Stored items from a collection:
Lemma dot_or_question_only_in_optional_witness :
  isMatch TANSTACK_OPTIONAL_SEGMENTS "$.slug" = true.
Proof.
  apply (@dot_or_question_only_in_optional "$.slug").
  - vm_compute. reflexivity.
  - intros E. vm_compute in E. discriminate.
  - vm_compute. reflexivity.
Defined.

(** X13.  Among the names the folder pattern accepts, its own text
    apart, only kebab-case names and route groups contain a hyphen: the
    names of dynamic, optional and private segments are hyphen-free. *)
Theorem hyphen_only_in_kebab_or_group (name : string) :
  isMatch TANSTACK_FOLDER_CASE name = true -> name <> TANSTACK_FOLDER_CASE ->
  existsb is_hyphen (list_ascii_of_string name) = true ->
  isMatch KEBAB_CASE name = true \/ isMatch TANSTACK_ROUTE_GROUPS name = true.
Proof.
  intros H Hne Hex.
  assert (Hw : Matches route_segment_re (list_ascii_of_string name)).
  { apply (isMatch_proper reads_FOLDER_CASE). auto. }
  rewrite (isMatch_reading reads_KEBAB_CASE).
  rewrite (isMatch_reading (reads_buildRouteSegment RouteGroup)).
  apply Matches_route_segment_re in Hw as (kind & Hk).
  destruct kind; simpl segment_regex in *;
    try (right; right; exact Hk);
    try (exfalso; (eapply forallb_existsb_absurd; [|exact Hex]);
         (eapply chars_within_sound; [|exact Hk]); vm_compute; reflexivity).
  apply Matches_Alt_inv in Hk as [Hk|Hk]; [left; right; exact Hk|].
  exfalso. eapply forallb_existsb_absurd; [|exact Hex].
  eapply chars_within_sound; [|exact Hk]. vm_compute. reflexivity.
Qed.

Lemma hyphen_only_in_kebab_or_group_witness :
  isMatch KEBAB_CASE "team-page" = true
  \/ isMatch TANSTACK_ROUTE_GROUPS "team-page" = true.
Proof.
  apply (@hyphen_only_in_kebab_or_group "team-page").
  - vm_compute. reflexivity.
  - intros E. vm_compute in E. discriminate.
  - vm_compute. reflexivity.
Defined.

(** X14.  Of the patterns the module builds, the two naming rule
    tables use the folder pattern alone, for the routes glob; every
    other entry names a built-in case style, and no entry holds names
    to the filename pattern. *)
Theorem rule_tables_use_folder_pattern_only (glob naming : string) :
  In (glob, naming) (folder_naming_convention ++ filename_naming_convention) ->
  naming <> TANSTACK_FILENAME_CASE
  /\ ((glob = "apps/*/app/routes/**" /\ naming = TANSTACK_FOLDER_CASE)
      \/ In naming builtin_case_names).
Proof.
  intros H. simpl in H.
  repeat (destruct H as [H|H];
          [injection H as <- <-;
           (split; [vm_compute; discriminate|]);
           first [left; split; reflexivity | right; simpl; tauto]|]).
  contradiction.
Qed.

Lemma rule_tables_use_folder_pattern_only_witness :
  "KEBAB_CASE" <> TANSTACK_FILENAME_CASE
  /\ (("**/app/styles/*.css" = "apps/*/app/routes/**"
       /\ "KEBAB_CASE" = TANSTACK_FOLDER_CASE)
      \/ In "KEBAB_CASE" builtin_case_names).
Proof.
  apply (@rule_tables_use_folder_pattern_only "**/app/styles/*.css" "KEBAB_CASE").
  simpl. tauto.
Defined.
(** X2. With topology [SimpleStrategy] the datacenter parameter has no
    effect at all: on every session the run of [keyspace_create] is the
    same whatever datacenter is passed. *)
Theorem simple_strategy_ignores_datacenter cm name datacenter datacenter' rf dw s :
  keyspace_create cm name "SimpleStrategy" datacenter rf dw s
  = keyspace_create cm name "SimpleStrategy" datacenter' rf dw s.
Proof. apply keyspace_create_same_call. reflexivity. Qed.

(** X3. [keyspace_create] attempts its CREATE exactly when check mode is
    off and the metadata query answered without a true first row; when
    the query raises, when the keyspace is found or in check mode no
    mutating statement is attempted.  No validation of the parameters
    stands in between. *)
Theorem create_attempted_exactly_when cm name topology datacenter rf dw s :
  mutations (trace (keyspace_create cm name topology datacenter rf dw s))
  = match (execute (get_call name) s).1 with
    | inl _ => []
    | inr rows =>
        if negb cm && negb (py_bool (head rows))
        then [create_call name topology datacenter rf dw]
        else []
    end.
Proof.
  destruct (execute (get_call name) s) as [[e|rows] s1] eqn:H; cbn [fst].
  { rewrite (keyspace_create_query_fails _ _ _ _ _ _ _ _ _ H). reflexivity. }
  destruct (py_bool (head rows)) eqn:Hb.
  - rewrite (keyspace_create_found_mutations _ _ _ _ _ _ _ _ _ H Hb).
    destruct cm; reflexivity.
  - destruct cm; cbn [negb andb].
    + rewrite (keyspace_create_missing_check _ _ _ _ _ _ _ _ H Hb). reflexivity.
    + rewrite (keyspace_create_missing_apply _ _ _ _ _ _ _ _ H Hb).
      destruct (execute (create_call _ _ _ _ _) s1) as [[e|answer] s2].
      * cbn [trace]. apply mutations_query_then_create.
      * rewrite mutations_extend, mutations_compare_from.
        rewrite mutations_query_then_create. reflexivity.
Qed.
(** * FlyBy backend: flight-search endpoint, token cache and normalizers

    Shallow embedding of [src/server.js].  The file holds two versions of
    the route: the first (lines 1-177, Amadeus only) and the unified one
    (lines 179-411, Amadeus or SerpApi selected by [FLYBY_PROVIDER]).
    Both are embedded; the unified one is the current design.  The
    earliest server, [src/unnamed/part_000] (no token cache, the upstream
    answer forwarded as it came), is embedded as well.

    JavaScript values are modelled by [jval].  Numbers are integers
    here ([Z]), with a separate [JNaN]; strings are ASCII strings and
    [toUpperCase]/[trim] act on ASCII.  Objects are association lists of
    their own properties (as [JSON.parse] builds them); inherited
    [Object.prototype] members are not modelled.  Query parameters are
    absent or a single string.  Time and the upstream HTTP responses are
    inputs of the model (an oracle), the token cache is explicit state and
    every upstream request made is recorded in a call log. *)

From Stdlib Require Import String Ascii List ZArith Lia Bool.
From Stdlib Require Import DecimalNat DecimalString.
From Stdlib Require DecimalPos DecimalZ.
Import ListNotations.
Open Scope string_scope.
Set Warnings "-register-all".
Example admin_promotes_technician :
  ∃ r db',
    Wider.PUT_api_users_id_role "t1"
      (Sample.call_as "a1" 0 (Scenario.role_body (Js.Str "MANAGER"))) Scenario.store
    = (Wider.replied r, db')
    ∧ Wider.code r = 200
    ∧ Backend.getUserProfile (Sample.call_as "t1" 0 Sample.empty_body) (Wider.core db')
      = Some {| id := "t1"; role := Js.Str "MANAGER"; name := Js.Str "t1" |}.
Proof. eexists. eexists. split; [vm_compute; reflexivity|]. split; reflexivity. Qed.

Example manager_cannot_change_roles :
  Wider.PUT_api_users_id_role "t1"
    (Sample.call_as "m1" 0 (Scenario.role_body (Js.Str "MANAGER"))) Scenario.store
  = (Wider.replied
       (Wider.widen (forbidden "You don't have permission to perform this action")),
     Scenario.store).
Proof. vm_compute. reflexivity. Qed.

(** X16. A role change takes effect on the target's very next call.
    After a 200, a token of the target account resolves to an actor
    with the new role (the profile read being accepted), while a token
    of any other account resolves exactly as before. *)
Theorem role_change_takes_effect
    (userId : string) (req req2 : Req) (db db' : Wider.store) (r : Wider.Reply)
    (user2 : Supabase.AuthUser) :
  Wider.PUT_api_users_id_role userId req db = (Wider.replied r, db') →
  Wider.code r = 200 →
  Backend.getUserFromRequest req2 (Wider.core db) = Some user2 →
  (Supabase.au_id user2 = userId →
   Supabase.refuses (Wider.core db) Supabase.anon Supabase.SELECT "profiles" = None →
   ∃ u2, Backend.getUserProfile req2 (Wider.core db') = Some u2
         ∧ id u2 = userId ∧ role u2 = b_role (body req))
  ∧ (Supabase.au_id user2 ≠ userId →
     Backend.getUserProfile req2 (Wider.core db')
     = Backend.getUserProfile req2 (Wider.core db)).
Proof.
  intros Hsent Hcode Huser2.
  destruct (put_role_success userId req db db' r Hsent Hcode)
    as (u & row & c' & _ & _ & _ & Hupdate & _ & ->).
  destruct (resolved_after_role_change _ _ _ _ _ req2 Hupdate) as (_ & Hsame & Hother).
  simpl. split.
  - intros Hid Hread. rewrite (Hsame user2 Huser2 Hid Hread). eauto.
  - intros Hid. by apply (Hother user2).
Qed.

(YOUR TASK):
Report all lines in the records that include the string "first".

(EXERCISE RESULT):
           first [left; split; reflexivity | right; simpl; tauto]|]).
    off and the metadata query answered without a true first row; when
    the route: the first (lines 1-177, Amadeus only) and the unified one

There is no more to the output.